Go through the following data and transcribe exactly the stretch of lines from the one holding "Module StorePw." to the one holding "Lemma resolve_alias_id_stable rl", both included.

__________

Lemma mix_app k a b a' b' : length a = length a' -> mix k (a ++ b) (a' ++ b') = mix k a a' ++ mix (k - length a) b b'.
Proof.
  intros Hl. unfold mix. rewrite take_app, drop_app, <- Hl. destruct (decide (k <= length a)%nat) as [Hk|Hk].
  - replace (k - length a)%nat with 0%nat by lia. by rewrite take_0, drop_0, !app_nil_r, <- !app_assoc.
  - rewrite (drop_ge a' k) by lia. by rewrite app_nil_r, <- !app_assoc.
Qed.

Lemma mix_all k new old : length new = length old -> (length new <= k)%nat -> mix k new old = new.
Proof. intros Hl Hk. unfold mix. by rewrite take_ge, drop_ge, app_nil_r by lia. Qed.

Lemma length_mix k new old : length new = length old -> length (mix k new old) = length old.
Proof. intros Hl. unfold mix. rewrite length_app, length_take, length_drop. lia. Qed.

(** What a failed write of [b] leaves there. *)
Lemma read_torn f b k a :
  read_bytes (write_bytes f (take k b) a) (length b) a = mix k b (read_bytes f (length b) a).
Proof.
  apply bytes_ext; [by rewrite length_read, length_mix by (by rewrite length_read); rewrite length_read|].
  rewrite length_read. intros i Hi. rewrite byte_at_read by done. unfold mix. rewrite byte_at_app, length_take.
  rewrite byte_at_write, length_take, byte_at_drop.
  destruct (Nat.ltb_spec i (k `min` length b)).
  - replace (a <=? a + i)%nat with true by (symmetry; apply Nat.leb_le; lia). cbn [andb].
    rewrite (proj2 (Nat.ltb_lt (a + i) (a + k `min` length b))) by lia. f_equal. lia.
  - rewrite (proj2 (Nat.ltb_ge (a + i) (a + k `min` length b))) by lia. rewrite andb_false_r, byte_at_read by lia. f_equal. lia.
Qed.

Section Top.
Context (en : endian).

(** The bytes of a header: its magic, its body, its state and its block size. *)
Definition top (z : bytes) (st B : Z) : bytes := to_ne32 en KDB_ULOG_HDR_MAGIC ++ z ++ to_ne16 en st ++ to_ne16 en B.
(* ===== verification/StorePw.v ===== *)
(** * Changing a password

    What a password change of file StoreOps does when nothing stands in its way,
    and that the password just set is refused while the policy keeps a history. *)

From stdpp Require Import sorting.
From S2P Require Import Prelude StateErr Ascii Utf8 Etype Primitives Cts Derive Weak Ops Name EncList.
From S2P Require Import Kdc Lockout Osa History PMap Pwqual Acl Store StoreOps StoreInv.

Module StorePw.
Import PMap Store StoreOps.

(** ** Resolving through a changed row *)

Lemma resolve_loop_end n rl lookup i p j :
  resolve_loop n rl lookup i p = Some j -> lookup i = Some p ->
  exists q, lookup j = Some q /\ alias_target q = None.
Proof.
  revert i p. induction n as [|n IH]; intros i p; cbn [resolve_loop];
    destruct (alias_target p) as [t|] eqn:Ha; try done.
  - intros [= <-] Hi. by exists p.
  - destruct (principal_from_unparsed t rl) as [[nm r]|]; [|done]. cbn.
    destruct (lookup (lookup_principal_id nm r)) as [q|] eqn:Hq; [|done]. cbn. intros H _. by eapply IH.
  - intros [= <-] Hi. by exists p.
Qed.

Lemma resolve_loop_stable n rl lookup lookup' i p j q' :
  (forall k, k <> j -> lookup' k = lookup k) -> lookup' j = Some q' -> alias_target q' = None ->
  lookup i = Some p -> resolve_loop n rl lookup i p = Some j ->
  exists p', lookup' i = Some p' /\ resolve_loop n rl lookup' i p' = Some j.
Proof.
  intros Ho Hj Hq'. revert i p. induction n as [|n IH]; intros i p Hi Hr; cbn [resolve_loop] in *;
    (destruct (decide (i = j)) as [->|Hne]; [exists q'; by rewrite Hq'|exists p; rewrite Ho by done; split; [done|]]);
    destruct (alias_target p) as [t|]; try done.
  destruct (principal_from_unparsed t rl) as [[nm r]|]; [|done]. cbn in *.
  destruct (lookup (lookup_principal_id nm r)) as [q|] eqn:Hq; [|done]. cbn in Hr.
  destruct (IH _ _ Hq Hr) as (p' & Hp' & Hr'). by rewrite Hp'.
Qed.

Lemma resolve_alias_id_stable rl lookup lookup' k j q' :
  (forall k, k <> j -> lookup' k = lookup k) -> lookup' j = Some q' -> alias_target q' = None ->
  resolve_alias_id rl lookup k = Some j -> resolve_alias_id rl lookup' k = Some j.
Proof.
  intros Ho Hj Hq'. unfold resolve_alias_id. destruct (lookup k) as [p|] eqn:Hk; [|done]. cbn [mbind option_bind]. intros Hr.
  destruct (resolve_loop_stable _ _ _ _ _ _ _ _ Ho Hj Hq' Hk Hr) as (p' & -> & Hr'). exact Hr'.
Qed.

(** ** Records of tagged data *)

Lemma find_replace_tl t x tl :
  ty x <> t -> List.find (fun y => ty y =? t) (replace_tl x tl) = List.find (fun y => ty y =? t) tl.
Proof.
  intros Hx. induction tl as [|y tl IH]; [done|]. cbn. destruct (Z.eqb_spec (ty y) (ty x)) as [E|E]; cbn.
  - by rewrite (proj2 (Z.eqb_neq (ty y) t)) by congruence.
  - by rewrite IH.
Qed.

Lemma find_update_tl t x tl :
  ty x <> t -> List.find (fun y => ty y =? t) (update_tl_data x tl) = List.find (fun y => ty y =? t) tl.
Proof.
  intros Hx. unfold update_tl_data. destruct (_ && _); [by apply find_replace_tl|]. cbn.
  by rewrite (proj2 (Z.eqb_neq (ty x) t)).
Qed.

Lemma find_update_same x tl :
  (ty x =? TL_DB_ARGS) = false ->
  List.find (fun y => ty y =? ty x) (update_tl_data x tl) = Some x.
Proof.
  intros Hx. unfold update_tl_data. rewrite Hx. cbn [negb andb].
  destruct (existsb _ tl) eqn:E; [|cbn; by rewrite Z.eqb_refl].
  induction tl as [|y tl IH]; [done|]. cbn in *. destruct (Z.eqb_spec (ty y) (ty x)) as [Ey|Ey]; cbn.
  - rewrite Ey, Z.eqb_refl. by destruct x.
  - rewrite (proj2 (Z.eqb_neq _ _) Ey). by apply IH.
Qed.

__________

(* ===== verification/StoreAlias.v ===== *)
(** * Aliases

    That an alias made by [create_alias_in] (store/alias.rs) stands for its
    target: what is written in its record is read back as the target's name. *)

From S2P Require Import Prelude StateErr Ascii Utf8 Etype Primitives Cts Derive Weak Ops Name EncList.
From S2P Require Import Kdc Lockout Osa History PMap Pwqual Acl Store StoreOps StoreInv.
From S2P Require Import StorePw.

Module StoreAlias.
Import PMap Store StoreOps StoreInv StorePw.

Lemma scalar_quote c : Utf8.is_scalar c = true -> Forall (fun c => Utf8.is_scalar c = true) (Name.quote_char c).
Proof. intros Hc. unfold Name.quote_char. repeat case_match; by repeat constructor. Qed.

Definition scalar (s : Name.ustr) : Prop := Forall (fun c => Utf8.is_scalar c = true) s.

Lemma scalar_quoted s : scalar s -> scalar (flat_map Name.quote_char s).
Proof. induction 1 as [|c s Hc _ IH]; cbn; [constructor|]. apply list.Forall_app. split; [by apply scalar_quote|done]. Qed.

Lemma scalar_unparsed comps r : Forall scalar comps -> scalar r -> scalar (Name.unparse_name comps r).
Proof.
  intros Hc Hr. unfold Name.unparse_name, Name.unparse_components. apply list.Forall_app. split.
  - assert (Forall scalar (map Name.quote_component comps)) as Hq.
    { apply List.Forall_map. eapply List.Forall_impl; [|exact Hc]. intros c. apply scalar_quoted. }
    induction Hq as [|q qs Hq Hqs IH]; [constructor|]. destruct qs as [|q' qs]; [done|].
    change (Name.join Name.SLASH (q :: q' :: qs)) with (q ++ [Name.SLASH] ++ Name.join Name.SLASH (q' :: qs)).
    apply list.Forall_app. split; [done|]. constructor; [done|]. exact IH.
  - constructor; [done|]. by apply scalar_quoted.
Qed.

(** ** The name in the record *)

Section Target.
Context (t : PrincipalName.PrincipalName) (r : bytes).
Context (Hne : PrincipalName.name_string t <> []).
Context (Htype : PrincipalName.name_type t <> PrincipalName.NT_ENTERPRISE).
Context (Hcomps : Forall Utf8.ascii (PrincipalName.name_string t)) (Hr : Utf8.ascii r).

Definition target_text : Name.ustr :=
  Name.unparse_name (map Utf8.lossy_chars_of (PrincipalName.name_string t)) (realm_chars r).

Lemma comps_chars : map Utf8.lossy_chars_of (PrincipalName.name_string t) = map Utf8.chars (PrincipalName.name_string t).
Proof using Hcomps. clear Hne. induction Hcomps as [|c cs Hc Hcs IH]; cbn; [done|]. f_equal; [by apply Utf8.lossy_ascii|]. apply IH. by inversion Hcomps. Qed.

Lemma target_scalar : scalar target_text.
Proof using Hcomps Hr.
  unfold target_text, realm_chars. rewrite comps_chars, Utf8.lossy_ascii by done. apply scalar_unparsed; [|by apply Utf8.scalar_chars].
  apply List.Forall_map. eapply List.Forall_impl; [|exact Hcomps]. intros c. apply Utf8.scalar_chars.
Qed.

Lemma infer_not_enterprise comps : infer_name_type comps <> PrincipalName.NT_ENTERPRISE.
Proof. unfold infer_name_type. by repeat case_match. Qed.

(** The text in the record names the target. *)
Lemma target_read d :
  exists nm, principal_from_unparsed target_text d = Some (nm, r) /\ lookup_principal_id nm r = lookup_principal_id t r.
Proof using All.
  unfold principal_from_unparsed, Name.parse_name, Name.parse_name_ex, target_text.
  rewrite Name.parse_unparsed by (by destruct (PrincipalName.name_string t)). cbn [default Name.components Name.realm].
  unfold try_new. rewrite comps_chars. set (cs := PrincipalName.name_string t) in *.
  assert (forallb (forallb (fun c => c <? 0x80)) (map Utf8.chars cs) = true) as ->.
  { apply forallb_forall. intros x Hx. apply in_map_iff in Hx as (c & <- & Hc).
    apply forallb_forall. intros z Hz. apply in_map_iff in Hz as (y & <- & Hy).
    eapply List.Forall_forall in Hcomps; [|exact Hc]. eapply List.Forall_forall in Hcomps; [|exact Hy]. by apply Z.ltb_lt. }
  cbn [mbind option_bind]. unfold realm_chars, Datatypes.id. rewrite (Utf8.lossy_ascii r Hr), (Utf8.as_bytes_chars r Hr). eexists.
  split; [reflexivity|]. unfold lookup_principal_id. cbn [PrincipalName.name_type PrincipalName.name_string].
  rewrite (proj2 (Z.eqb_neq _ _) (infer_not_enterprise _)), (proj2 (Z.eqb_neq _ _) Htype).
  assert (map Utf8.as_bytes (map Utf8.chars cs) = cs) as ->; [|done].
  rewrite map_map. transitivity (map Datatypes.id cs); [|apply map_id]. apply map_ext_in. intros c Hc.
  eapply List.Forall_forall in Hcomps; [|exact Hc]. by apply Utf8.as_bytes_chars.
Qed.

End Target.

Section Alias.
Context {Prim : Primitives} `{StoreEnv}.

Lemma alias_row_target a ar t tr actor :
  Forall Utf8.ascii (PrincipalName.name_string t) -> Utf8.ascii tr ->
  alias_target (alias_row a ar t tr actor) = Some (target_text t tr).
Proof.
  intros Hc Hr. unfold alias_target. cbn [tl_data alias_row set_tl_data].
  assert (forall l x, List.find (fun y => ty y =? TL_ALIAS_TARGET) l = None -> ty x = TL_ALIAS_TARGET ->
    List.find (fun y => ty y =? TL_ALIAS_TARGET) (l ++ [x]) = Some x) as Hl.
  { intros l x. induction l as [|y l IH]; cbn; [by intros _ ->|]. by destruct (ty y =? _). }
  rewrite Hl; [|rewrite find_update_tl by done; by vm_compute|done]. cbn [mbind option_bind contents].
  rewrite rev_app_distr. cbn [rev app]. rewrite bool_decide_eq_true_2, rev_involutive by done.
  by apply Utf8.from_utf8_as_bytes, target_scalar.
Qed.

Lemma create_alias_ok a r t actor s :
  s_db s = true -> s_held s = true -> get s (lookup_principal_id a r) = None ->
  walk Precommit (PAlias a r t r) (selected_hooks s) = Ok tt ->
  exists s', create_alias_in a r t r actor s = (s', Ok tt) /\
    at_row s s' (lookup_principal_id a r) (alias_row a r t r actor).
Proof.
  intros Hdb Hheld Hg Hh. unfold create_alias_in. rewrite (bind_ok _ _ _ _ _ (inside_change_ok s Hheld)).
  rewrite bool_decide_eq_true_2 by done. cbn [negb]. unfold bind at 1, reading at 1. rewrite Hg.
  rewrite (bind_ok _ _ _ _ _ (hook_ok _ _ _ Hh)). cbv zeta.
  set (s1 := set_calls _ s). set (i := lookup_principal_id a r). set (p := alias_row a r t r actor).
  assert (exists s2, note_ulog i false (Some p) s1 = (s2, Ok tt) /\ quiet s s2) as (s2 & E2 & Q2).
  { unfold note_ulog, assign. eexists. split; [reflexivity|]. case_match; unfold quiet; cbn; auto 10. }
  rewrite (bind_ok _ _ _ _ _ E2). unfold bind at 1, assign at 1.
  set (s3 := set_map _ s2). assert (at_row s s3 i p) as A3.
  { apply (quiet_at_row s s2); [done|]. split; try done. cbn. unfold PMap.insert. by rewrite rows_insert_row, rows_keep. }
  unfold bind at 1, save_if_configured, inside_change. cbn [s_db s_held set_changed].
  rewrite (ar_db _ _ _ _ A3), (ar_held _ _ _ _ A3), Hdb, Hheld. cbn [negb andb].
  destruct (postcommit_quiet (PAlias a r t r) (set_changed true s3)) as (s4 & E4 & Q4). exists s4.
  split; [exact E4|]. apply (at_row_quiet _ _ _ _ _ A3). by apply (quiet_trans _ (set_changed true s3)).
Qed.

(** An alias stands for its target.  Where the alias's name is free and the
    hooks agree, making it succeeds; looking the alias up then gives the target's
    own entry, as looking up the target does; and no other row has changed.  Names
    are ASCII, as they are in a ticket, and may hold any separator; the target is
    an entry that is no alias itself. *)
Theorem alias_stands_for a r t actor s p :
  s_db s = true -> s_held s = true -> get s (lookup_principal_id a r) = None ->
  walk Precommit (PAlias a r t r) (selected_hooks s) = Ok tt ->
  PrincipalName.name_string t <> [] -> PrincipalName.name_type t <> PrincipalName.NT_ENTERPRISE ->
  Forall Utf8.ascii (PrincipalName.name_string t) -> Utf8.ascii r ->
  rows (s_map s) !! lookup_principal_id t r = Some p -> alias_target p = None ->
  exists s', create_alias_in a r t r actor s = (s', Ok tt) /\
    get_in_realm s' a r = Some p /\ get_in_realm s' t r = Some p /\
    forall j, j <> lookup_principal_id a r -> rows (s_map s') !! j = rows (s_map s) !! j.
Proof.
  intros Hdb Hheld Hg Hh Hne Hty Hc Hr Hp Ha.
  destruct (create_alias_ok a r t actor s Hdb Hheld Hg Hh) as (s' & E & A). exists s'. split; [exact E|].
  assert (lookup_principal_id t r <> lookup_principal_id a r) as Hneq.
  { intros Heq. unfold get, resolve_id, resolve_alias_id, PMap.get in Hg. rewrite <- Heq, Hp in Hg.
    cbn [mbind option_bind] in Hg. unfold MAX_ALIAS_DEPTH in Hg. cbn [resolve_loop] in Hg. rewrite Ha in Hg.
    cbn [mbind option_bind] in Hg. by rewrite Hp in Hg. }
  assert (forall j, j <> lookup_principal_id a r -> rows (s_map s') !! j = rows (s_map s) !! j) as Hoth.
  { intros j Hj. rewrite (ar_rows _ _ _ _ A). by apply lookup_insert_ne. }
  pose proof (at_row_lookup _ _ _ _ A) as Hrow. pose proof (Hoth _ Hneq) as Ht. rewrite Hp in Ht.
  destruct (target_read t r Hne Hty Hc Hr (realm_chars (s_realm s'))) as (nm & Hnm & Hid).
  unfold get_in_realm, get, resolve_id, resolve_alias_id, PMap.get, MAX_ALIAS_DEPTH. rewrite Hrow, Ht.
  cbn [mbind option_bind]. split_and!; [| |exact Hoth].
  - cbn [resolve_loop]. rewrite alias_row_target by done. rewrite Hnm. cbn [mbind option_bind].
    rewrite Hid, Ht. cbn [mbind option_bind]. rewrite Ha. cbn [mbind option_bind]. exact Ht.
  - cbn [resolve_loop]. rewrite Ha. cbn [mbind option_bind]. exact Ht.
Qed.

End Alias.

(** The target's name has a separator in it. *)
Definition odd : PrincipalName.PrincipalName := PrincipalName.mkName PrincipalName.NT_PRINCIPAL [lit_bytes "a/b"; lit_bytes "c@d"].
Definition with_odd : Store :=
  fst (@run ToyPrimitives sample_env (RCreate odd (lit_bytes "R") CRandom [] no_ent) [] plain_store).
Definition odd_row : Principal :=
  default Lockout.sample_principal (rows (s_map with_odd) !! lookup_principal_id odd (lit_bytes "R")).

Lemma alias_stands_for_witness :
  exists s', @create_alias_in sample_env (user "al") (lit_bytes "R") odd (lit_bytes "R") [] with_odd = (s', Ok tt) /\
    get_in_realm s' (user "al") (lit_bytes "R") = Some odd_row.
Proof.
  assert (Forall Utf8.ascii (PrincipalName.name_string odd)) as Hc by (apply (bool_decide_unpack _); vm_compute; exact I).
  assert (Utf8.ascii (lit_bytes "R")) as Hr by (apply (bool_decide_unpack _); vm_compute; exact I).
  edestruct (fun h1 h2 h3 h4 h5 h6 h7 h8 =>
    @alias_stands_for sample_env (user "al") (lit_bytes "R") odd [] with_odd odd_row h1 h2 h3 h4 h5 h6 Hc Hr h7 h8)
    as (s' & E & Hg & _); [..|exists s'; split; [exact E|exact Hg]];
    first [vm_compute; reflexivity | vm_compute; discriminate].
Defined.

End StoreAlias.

__________

• ANSWER SPACE:
Module StorePw.
Import PMap Store StoreOps.

(** ** Resolving through a changed row *)

Lemma resolve_loop_end n rl lookup i p j :
  resolve_loop n rl lookup i p = Some j -> lookup i = Some p ->
  exists q, lookup j = Some q /\ alias_target q = None.
Proof.
  revert i p. induction n as [|n IH]; intros i p; cbn [resolve_loop];
    destruct (alias_target p) as [t|] eqn:Ha; try done.
  - intros [= <-] Hi. by exists p.
  - destruct (principal_from_unparsed t rl) as [[nm r]|]; [|done]. cbn.
    destruct (lookup (lookup_principal_id nm r)) as [q|] eqn:Hq; [|done]. cbn. intros H _. by eapply IH.
  - intros [= <-] Hi. by exists p.
Qed.

Lemma resolve_loop_stable n rl lookup lookup' i p j q' :
  (forall k, k <> j -> lookup' k = lookup k) -> lookup' j = Some q' -> alias_target q' = None ->
  lookup i = Some p -> resolve_loop n rl lookup i p = Some j ->
  exists p', lookup' i = Some p' /\ resolve_loop n rl lookup' i p' = Some j.
Proof.
  intros Ho Hj Hq'. revert i p. induction n as [|n IH]; intros i p Hi Hr; cbn [resolve_loop] in *;
    (destruct (decide (i = j)) as [->|Hne]; [exists q'; by rewrite Hq'|exists p; rewrite Ho by done; split; [done|]]);
    destruct (alias_target p) as [t|]; try done.
  destruct (principal_from_unparsed t rl) as [[nm r]|]; [|done]. cbn in *.
  destruct (lookup (lookup_principal_id nm r)) as [q|] eqn:Hq; [|done]. cbn in Hr.
  destruct (IH _ _ Hq Hr) as (p' & Hp' & Hr'). by rewrite Hp'.
Qed.

Lemma resolve_alias_id_stable rl lookup lookup' k j q' :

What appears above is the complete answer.